The recent increase of US and NATO activity in the Black Sea is viewed as a major provocation in Moscow and was part of the reason why Russia sent more forces to its bases in western Russia and on the Black Sea in Crimea, what the West portrays as a troop buildup along Ukraine’s border.

Still, defense pundits in think tanks tied to the US military establishment are arguing for a larger US naval presence in the Black Sea. Without it, they argue, “The result is an emboldened Russian President Vladimir Putin, who is orchestrating a stranglehold on Ukrainian ship traffic in the adjoining Sea of Azov and harassment of NATO ships in the Black Sea, said Foggo, now dean of the Arlington, Va.-based Center for Maritime Strategy.”

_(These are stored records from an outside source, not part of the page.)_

Lemma flight_trace_sim calls : ∀ s f, flight_sim s f →
  flight_sim (flight_trace flight_step calls s).1 (flight_trace spec_flight_step calls f).1 ∧
  (flight_trace flight_step calls s).2 = (flight_trace spec_flight_step calls f).2.
Proof.
  induction calls as [|c calls IH]; intros s f Hsim; cbn; [done|].
  destruct (flight_step_sim c s f Hsim) as [Hs1 Ha].
  destruct (flight_step c s) as [s1 a], (spec_flight_step c f) as [f1 b]. cbn in *. subst b.
  destruct (IH s1 f1 Hs1) as [Hs2 Hans].
  destruct (flight_trace flight_step calls s1), (flight_trace spec_flight_step calls f1). cbn in *. by subst.
Qed.

(** The context manager gives the flight back whatever the body does. *)
Lemma with_flight_returns {A} p (body : FlightToken → M flight_control A) s t s0 :
  try_acquire p s = (s0, Ok t) → fl_held (with_flight p body s).1 !! p ≠ Some t.
Proof.
  intros E. assert (Hp : ft_project_name t = p) by (unfold try_acquire in E; by split_ok).
  unfold with_flight, bindM at 1. rewrite E. destruct (body t s0) as [s1 r].
  unfold release, bindM, getM. rewrite Hp. destruct (decide (fl_held s1 !! p = Some t)) as [Ht|Ht].
  - rewrite (bool_decide_eq_true_2 _ Ht). cbn. by rewrite lookup_delete_eq.
  - by rewrite (bool_decide_eq_false_2 _ Ht).
Qed.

“He and other analysts say that regardless of the outcome of the current situation in Ukraine, the U.S. must take the lead in developing a NATO Black Sea strategy,” the report added.

US Navy Black Sea exercises, file

Besides the naval presence, the US and its allies have also been deploying spy planes and bombers to fly over the Black Sea. Russian jets typically intercept the Western planes and escort them out of the area.